Stored entries
═══

Lemma fat16_chain_spec first v n : 0 ≤ clusters (info v) →
  (fst (fst (fat16_chain first v)) = FS_OK ∧ snd (fst (fat16_chain first v)) = n) ↔ ∃ l, is_chain v first l ∧ n = 1 + len l.
Proof.
  intros Hc. unfold fat16_chain.
  assert (marks ∅ []) as Hm.
  { intros c _. unfold marked, aget. rewrite lookup_empty. cbn. by rewrite Z.testbit_0_l. }
  pose proof (λ m, chain_loop_spec (Z.to_nat (clusters (info v))) 1 first ∅ [] v m Hm (NoDup_nil_2 : NoDup ([] : list Z))) as Hs.
  destruct (chain_loop _ _ _ _ _) as [[m|] seen]; cbn [fst snd] in *.
  - split.
    + intros [_ <-]. destruct (proj1 (Hs m) eq_refl) as (l & ? & ? & ? & -> & _). by exists l.
    + intros (l & Hl & ->). split; [done|]. pose proof (is_chain_length v first l Hl Hc) as Hlen. destruct Hl as (? & ? & ?).
      enough (Some m = Some (1 + len l)) by congruence. apply Hs. exists l. split_and!; try done. cbn [List.length] in Hlen. lia.
  - split; [by intros [? _]|]. intros (l & Hl & ->). exfalso. pose proof (is_chain_length v first l Hl Hc) as Hlen.
    destruct Hl as (? & ? & ?). enough (None = Some (1 + len l)) by done. apply Hs. exists l. split_and!; try done.
    cbn [List.length] in Hlen. lia.
Qed.
End Chains.

(** C12: fat16_chain accepts exactly the chains that are valid, end in an end mark and
    never repeat a cluster, whatever the FAT holds; it then returns their number of
    clusters, and it always terminates within the number of clusters of the volume. *)
Theorem fat16_chain_exact {D} (v : volume D) first n : 0 ≤ clusters (info v) →
  (∃ v', fat16_chain first v = ((FS_OK, n), v')) ↔ ∃ l, is_chain v first l ∧ n = 1 + len l.
Proof.
  intros Hc. rewrite <- (fat16_chain_spec first v n Hc). destruct (fat16_chain first v) as [[e m] v']. cbn. split.
  - intros [? [= -> -> _]]. done.
  - intros [-> ->]. by eexists.
Qed.

(** ** What reading leaves alone *)

Section Keeps.
Context {D : Type} (dops : option (block_operations D)).
Implicit Types (v : volume D).

Definition keeps v v' : Prop :=
  info v' = info v ∧ fat v' = fat v ∧ owners v' = owners v ∧ vpins v' = vpins v ∧ vready v' = vready v ∧
  vbusy v' = vbusy v ∧ audited v' = audited v ∧ has_device v' = has_device v.
#[global] Instance keeps_preorder : PreOrder keeps.
Proof.
  split; [done|]. intros v1 v2 v3 H1 H2. unfold keeps in *. destruct_and!. split_and!; congruence.
Qed.

Lemma read_sectors_keeps n c data v : keeps v (snd (fat16_read_sectors dops n c data v)).
Proof.
  unfold fat16_read_sectors. destruct (_ || _); [done|]. by destruct (block_read _ _ _ _ _ _ _) as [[r buffer] d].
Qed.
Lemma sector_keeps n v : keeps v (snd (fat16_sector dops n v)).
Proof.
  unfold fat16_sector. destruct (_ && _); [done|].
  pose proof (read_sectors_keeps n 1 (list_of FAT16_SECTOR_SIZE (sector v)) (set_cached (cached_sector v) false v)) as H.
  cbn [sector set_cached]. destruct (fat16_read_sectors _ _ _ _ _) as [[e data] v']. cbn [snd] in H |- *.
  transitivity v'; [exact H|]. by destruct (bool_decide _).
Qed.
Lemma chain_keeps first v : keeps v (snd (fat16_chain first v)).
Proof. destruct (fat16_chain_frame first v) as [seen ->]. done. Qed.
Lemma decode_keeps entry id v : keeps v (snd (fat16_decode entry id v)).
Proof.
  unfold fat16_decode. destruct (entry 0 =? 0); [done|]. destruct (_ || _); [done|]. destruct (_ && _); [done|].
  destruct (_ && _ && _); [done|]. destruct (short_name entry) as [e name]. destruct (bool_decide _); [done|].
  destruct (_ || _); [done|]. pose proof (chain_keeps (u16 entry 26) v) as H.
  destruct (_ =? FS_DIRECTORY).
  - destruct (negb _); [done|]. destruct (fat16_chain _ v) as [[e' n] v']. by destruct (_ && _).
  - destruct (_ =? 0); [done|]. destruct (_ >? _); [done|]. by destruct (fat16_chain _ v) as [[e' n] v'].
Qed.
Lemma describe_keeps id v : keeps v (snd (fat16_describe dops id v)).
Proof.
  unfold fat16_describe. destruct (negb _); [done|]. destruct (faulted _); [done|]. destruct (id =? _); [done|].
  destruct (fat16_slot_offset id v) as [offset|]; [|done]. pose proof (sector_keeps (wrap32 (offset / FAT16_SECTOR_SIZE)) v) as H1.
  destruct (fat16_sector _ _ v) as [e v1]. cbn [snd] in H1. destruct (bool_decide _); [done|].
  pose proof (decode_keeps (entry_at offset v1) id v1) as H2. destruct (fat16_decode _ _ v1) as [[e' [d n]] v2].
  by transitivity v1.
Qed.
Lemma directory_entry_keeps d c v : keeps v (snd (fat16_directory_entry dops d c v)).
Proof.
  unfold fat16_directory_entry. destruct (fat16_directory_slot d c v) as [e id]. destruct (bool_decide _); [done|].
  destruct (fat16_slot_offset id v) as [offset|]; [|done]. pose proof (sector_keeps (wrap32 (offset / FAT16_SECTOR_SIZE)) v) as H1.
  destruct (fat16_sector _ _ v) as [e' v1]. cbn [snd] in H1. destruct (bool_decide _); [done|].
  etransitivity; [exact H1|apply decode_keeps].
Qed.
Lemma lookup_keeps p n v : keeps v (snd (lookup dops p n v)).
Proof.
  unfold lookup. pose proof (describe_keeps p v) as H. destruct (fat16_describe dops p v) as [[e d] v1]. cbn [snd] in H.
  destruct (bool_decide _); [done|]. destruct (negb _); [done|]. transitivity v1; [done|].
  generalize (Z.to_nat (fat16_directory_slots d v1)) as fuel. generalize 0 as c. clear H. intros c fuel.
  revert c v1; induction fuel as [|fuel IH]; intros c v1; cbn [lookup_loop]; [done|].
  pose proof (directory_entry_keeps d c v1) as H1. destruct (fat16_directory_entry dops d c v1) as [[e' [en nm]] v2]. cbn [snd] in H1.
  destruct (bool_decide _); [done|]. destruct (bool_decide _); [by transitivity v2|]. destruct (bool_decide _); [done|].
  destruct (equal _ _); [done|]. by transitivity v2.
Qed.
Lemma stat_keeps i v : keeps v (snd (stat_node dops i v)).
Proof. unfold stat_node. pose proof (describe_keeps i v) as H. by destruct (fat16_describe dops i v) as [[e d] v1]. Qed.
Lemma readdir_keeps i c v : keeps v (snd (readdir_node dops i c v)).
Proof.
  unfold readdir_node. pose proof (describe_keeps i v) as H. destruct (fat16_describe dops i v) as [[e d] v1]. cbn [snd] in H.
  destruct (bool_decide _); [done|]. destruct (negb _); [done|]. transitivity v1; [done|].
  generalize (Z.to_nat (fat16_directory_slots d v1 - c)) as fuel. clear H. intros fuel.
  revert c v1; induction fuel as [|fuel IH]; intros c v1; cbn [readdir_loop]; [done|].
  pose proof (directory_entry_keeps d c v1) as H1. destruct (fat16_directory_entry dops d c v1) as [[e' [en nm]] v2]. cbn [snd] in H1.
  destruct (bool_decide _); [by transitivity v2|]. by destruct (bool_decide _).
Qed.
Lemma read_loop_keeps fuel c o b r data v : keeps v (snd (read_loop dops fuel c o b r data v)).
Proof.
  revert c o r data v; induction fuel as [|fuel IH]; intros c o r data v; cbn [read_loop]; [done|].
  destruct (negb _); [done|]. set (n := wrap32 (fat16_cluster_sector c v + _)). pose proof (sector_keeps n v) as H.
  destruct (fat16_sector dops n v) as [e v1]. cbn [snd] in H. destruct (bool_decide _); [done|].
  etransitivity; [exact H|]. apply IH.
Qed.
Lemma read_keeps i o data b v : keeps v (snd (read_file dops i o data b v)).
Proof.
  unfold read_file. pose proof (describe_keeps i (set_last_io io_zero v)) as H.
  destruct (fat16_describe dops i _) as [[e d] v1]. cbn [snd] in H.
  set (m := if _ && _ then _ else _). assert (keeps v1 (snd m)) as Hm.
  { unfold m. destruct (_ && _); [apply read_loop_keeps|done]. }
  destruct m as [[r data'] v2]. cbn [snd] in *. transitivity v1; [exact H|done].
Qed.
End Keeps.

(** ** What reading relies on: a disk whose reads return its bytes *)

Class DiskLaw {D : Type} (o : block_operations D) := {
  disk_driver :: DriverLaw o;
  disk_byte : D → Z → Z;
  disk_read f lba n data s r data' s' :
    Block.op_read o = Some f → f lba n data s = ((r, data'), s') →
    (∀ a, disk_byte (driver s') a = disk_byte (driver s) a) ∧
    (error r = BLOCK_OK → completed r = n → ∀ i, 0 ≤ i < n * FAT16_SECTOR_SIZE →
       sget data' i = disk_byte (driver s) (lba * FAT16_SECTOR_SIZE + i))
}.

Section Contents.
Context {D : Type} (o : block_operations D) `{!DiskLaw o}.
Implicit Types (v : volume D).
Notation dops := (Some o).

Definition vbyte v (a : Z) : Z := disk_byte (driver (dev v)) a.
(** Reading keeps the bytes of the disk and the state of the device counters. *)
Definition same_bytes v v' : Prop :=
  keeps v v' ∧ (∀ a, vbyte v' a = vbyte v a) ∧ sector_size (device (dev v')) = sector_size (device (dev v)) ∧
  active_requests (dev v') = active_requests (dev v).
#[global] Instance same_bytes_preorder : PreOrder same_bytes.
Proof.
  split; [done|]. intros v1 v2 v3 (H1 & H2 & H3 & H4) (K1 & K2 & K3 & K4). split_and!; [by transitivity v2| |congruence..].
  intros a. by rewrite K2, H2.
Qed.

(** The device state that block_read expects. *)
Definition device_ok v : Prop :=
  0 ≤ sector_size (device (dev v)) ∧ 0 ≤ active_requests (dev v) ≤ UINT32_MAX.
Lemma same_bytes_device v v' : same_bytes v v' → device_ok v → device_ok v'.
Proof. intros (_ & _ & E1 & E2). unfold device_ok. by rewrite E1, E2. Qed.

═══

* **WHAT YOU NEED TO DO**
Filter the data, keeping only the lines that contain "negb".

* **EXERCISE SOLUTION**
  - destruct (negb _); [done|]. destruct (fat16_chain _ v) as [[e' n] v']. by destruct (_ && _).
  unfold fat16_describe. destruct (negb _); [done|]. destruct (faulted _); [done|]. destruct (id =? _); [done|].
  destruct (bool_decide _); [done|]. destruct (negb _); [done|]. transitivity v1; [done|].
  destruct (bool_decide _); [done|]. destruct (negb _); [done|]. transitivity v1; [done|].
  destruct (negb _); [done|]. set (n := wrap32 (fat16_cluster_sector c v + _)). pose proof (sector_keeps n v) as H.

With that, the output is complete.